What the exercise asks » Produce as output only the lines below starting at the line with "Context (p_session : PS" and continuing through the line with "(** The process", each one exactly as written.

Material to process: Begin

(* ===== verification/Syscall.v ===== *)
(** * The system-call entry: [src/syscall.rs], and the small calls of
    [api/src/imp/sys.rs]

    [handle_syscall] turns the number and the six register arguments of a trap
    into the call of a handler, converts each argument to the parameter's type,
    and turns the handler's result into the value of the return register.  A call
    with its converted arguments is a value here; the handlers that run on
    descriptors, paths and the caller's memory are composed from the other
    components. *)

From stdpp Require Import base list gmap option relations strings.
From Stdlib Require Import ZArith Lia.
From S2P Require Import Prelude Text Bytes AddrSpace Ptr.
From S2P Require Import TimeStat FdTable Path Files.
From S2P Require Import Open.
Import ListNotations.

(** ** Numbers and calls *)

(** The numbers [handle_syscall] names, of the [syscalls] crate's [Sysno]. *)
Inductive Sysno : Type :=
| No_ioctl | No_chdir | No_mkdirat | No_getdents64 | No_linkat | No_link | No_unlinkat | No_unlink
  | No_getcwd | No_openat | No_open | No_close | No_dup | No_dup2 | No_dup3 | No_fcntl | No_read | No_readv
  | No_write | No_writev | No_lseek | No_mount | No_umount2 | No_pipe2 | No_pipe | No_stat | No_fstat
  | No_lstat | No_newfstatat | No_fstatat | No_statx | No_brk | No_mmap | No_munmap | No_mprotect | No_getpid
  | No_getppid | No_gettid | No_sched_yield | No_nanosleep | No_execve | No_set_tid_address | No_arch_prctl
  | No_clone | No_fork | No_exit | No_exit_group | No_wait4 | No_rt_sigprocmask | No_rt_sigaction
  | No_rt_sigpending | No_rt_sigreturn | No_rt_sigtimedwait | No_rt_sigsuspend | No_kill | No_tkill
  | No_tgkill | No_rt_sigqueueinfo | No_rt_tgsigqueueinfo | No_sigaltstack | No_futex | No_getuid
  | No_geteuid | No_getgid | No_getegid | No_uname | No_gettimeofday | No_times | No_clock_gettime 
| No_other (n : Z).

(** A handler with its arguments (without the trap frame, which is part of the
    state); the last two of [clone] are [child_tid] and [tls], in an order that
    depends on the architecture. *)
Inductive call : Type :=
| C_ioctl (fd op argp : Z)
| C_chdir (path : Z)
| C_mkdirat (dirfd path mode : Z)
| C_getdents64 (fd buf len : Z)
| C_linkat (old_dirfd old_path new_dirfd new_path flags : Z)
| C_link (old_path new_path : Z)
| C_unlinkat (dirfd path flags : Z)
| C_unlink (path : Z)
| C_getcwd (buf size : Z)
| C_openat (dirfd path flags mode : Z)
| C_open (path flags mode : Z)
| C_close (fd : Z)
| C_dup (old_fd : Z)
| C_dup2 (old_fd new_fd : Z)
| C_fcntl (fd cmd arg : Z)
| C_read (fd buf len : Z)
| C_readv (fd iov iocnt : Z)
| C_write (fd buf len : Z)
| C_writev (fd iov iocnt : Z)
| C_lseek (fd offset whence : Z)
| C_mount (source target fs_type flags data : Z)
| C_umount2 (target flags : Z)
| C_pipe2 (fds flags : Z)
| C_stat (path statbuf : Z)
| C_fstat (fd statbuf : Z)
| C_lstat (path statbuf : Z)
| C_fstatat (dirfd path statbuf flags : Z)
| C_statx (dirfd path flags mask statxbuf : Z)
| C_brk (addr : Z)
| C_mmap (addr length prot flags fd offset : Z)
| C_munmap (addr length : Z)
| C_mprotect (addr length prot : Z)
| C_getpid
| C_getppid
| C_gettid
| C_sched_yield
| C_nanosleep (req rem : Z)
| C_execve (path argv envp : Z)
| C_set_tid_address (clear_child_tid : Z)
| C_arch_prctl (code addr : Z)
| C_clone (flags stack parent_tid a3 a4 : Z)
| C_fork
| C_exit (exit_code : Z)
| C_exit_group (exit_code : Z)
| C_waitpid (pid exit_code_ptr options : Z)
| C_rt_sigprocmask (how set oldset sigsetsize : Z)
| C_rt_sigaction (signo act oldact sigsetsize : Z)
| C_rt_sigpending (set sigsetsize : Z)
| C_rt_sigreturn
| C_rt_sigtimedwait (set info timeout sigsetsize : Z)
| C_rt_sigsuspend (set sigsetsize : Z)
| C_kill (pid signo : Z)
| C_tkill (tid signo : Z)
| C_tgkill (tgid tid signo : Z)
| C_rt_sigqueueinfo (tgid signo sig sigsetsize : Z)
| C_rt_tgsigqueueinfo (tgid tid signo sig sigsetsize : Z)
| C_sigaltstack (ss old_ss : Z)
| C_futex (uaddr futex_op value timeout uaddr2 value3 : Z)
| C_getuid
| C_geteuid
| C_getgid
| C_getegid
| C_uname (name : Z)
| C_gettimeofday (ts : Z)
| C_times (tms : Z)
| C_clock_gettime (clock_id ts : Z).
(** C25: what becomes of a page fault.  A fault of the kernel itself is left to the
    trap code; a fault of user code, or of the kernel reading user memory, that the
    address space can serve is served and changes nothing else.  Any other ends the
    thread and its whole process: after the word at [clear_child_tid] is cleared (if
    that panics, so does the fault), during which other tasks may run ([yield]), the
    thread leaves its process as [killed] says, whether or not it is the last one and
    whether or not the group was ending already. *)
Theorem page_fault_outcome yield p t accessing vaddr fl is_user d u (k : K) :
  k_pdata k !! p = Some d -> k_spaces k !! aspace d = Some u -> 0 < SIGSEGV < 127 ->
  let '(b, a) := as_handle_page_fault vaddr fl (us_aspace u) in
  let r := handle_page_fault SI_KERNEL SIGSEGV as_handle_page_fault yield p t accessing vaddr fl is_user k in
  if negb is_user && negb accessing then r = (Ok (Handled false), k)
  else if b then r = (Ok (Handled true), with_space d u a k)
  else match exit_clear_tid yield p t (with_space d u a k) with
       | (Ok _, k1) =>
           forall d1 tbl, k_pdata k1 !! p = Some d1 -> fd_table (k_files k1) !! ns_fd_table d1 = Some tbl ->
           t ∈ p_threads (k_ps k1) p -> NoDup (p_threads (k_ps k1) p) ->
           exists k', r = (Ok Exited, k') /\ killed p t SIGSEGV k1 k'
       | (_, k1) => r = (Panic, k1)
       end.
Proof.
  intros Hd Hu Hs. destruct (as_handle_page_fault vaddr fl (us_aspace u)) as [b a] eqn:Ea. cbn zeta.
  unfold handle_page_fault. destruct (negb is_user && negb accessing); [done|]. unfold_M.
  rewrite (resolve_fault_eq p vaddr fl d u k Hd Hu), Ea. destruct b; [done|]. unfold do_exit. unfold_M.
  destruct (exit_clear_tid_ends yield p t (with_space d u a k)) as [k1 [E|E]]; rewrite E; [|done].
  intros d1 tbl Hd1 Ht Hin Hnd. destruct (decide (filter (fun x => x <> t) (p_threads (k_ps k1) p) = [])) as [Ho|Ho].
  - assert (p_threads (k_ps k1) p = [t]) as Hth.
    { destruct (p_threads (k_ps k1) p) as [|x [|x' l]]; [by apply not_elem_of_nil in Hin|..].
      - apply list_elem_of_singleton in Hin as ->. done.
      - exfalso. apply NoDup_cons in Hnd as [Hx _]. rewrite filter_cons in Ho. case_decide as Hxt; [done|].
        subst x. rewrite filter_cons in Ho. case_decide as Hxt; [done|].
        subst x'. apply Hx. by left. }
    rewrite (exit_thread_last SI_KERNEL p t SIGSEGV true d1 tbl k1 Hd1 Ht Hth). eexists. split; [reflexivity|].
    by apply killed_last.
  - destruct (killed_others p t SIGSEGV k1 Ho) as (k' & -> & Hk). by exists k'.
Qed.
End FaultTheorems.

Section AppTheorems.
Context {PS T AS WQ SG SA SI CW W TF UC E L X FS : Type} `{AxProcess PS} `{FlattenObjectsOk T nat} `{WaitQueue WQ}
  `{AxSignal SG SA SI} `{ErrorConv, MemoryAddr, MappingFlags} `{AddrSpace AS} `{AddrSpaceClone AS}
  `{WeakMap W} `{UserContext TF UC} `{CloneConsts} `{Elf E L X} `{FileStore FS} `{LoadConfig} `{AddrSpaceLoad AS}.
Context (p_session : PS -> Z -> Z) (alive : KState PS T AS WQ SG SA CW -> Alive)
  (as_new_empty : Z -> Z -> AxResult AS) (USER_SPACE_BASE USER_SPACE_SIZE : Z) (as_contents : AS -> umem)
  (cw_set_current_dir : FS -> str -> CW -> AxError + CW) (uctx_new : Z -> Z -> Z -> UC)
  (boot_fds boot_cwd : nat) (init_proc : Z).
Abbreviation K := (KState PS T AS WQ SG SA CW).
Abbreviation C := (CState PS T AS WQ SG SA CW W UC).

Lemma copy_boot_fds_ok tbl ext (k : K) :
  fd_table (k_files k) !! boot_fds = Some tbl -> fd_inv (view tbl (k_files k)) ext ->
  exists i f, copy_boot_fds boot_fds k = (Ok i, set_files f k) /\ fd_table (k_files k) !! i = None /\
    fd_table f !! boot_fds = Some tbl /\ exists t, fd_table f !! i = Some t /\ forall fd, fo_get t fd = fo_get tbl fd.
Proof.
  intros Ht Hi. unfold copy_boot_fds, new_table. unfold_M. rewrite Ht. simpl.
  destruct (copy_inner_spec _ ext Hi) as (t & s' & -> & Es & Hg & _). cbn in Es, Hg. simpl.
  rewrite Es, insert_id by done. do 2 eexists. split; [reflexivity|]. simpl.
  rewrite fresh_none. split_and!; auto.
  - rewrite lookup_insert_ne; [done|]. intros Eq. pose proof (fresh_none (fd_table (k_files k))). congruence.
  - exists t. by rewrite lookup_insert_eq.
Qed.

(** The process [d] of a program that has just been started, from [k] to [k']. *)
Record app_process (k k' : K) (exe : str) (a : AS) (tbl : T) (cw : CW) (d : ProcessData WQ) : Prop := {
  app_exe : exe_path d = exe;
  app_signal : exit_signal d = Some SIGCHLD;
  app_heap : pd_heap d = mkHeap USER_HEAP_BASE USER_HEAP_BASE;
  app_space : k_spaces k !! aspace d = None /\ k_spaces k' !! aspace d = Some (mkUState a (as_contents a));
  app_fds : fd_table (k_files k) !! ns_fd_table d = None /\ fd_table (k_files k') !! boot_fds = Some tbl /\
    exists t, fd_table (k_files k') !! ns_fd_table d = Some t /\ forall fd, fo_get t fd = fo_get tbl fd;
  app_cwd : ns_cwd d <> boot_cwd /\ k_cwds k' !! ns_cwd d = Some cw /\ k_cwds k' !! boot_cwd = Some cw;
  app_actions : k_actions k !! sig_actions d = None /\ k_actions k' !! sig_actions d = Some SA_default
}.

Material to process: End

Solved problem »
Context (p_session : PS -> Z -> Z) (alive : KState PS T AS WQ SG SA CW -> Alive)
  (as_new_empty : Z -> Z -> AxResult AS) (USER_SPACE_BASE USER_SPACE_SIZE : Z) (as_contents : AS -> umem)
  (cw_set_current_dir : FS -> str -> CW -> AxError + CW) (uctx_new : Z -> Z -> Z -> UC)
  (boot_fds boot_cwd : nat) (init_proc : Z).
Abbreviation K := (KState PS T AS WQ SG SA CW).
Abbreviation C := (CState PS T AS WQ SG SA CW W UC).

Lemma copy_boot_fds_ok tbl ext (k : K) :
  fd_table (k_files k) !! boot_fds = Some tbl -> fd_inv (view tbl (k_files k)) ext ->
  exists i f, copy_boot_fds boot_fds k = (Ok i, set_files f k) /\ fd_table (k_files k) !! i = None /\
    fd_table f !! boot_fds = Some tbl /\ exists t, fd_table f !! i = Some t /\ forall fd, fo_get t fd = fo_get tbl fd.
Proof.
  intros Ht Hi. unfold copy_boot_fds, new_table. unfold_M. rewrite Ht. simpl.
  destruct (copy_inner_spec _ ext Hi) as (t & s' & -> & Es & Hg & _). cbn in Es, Hg. simpl.
  rewrite Es, insert_id by done. do 2 eexists. split; [reflexivity|]. simpl.
  rewrite fresh_none. split_and!; auto.
  - rewrite lookup_insert_ne; [done|]. intros Eq. pose proof (fresh_none (fd_table (k_files k))). congruence.
  - exists t. by rewrite lookup_insert_eq.
Qed.

(** The process [d] of a program that has just been started, from [k] to [k']. *)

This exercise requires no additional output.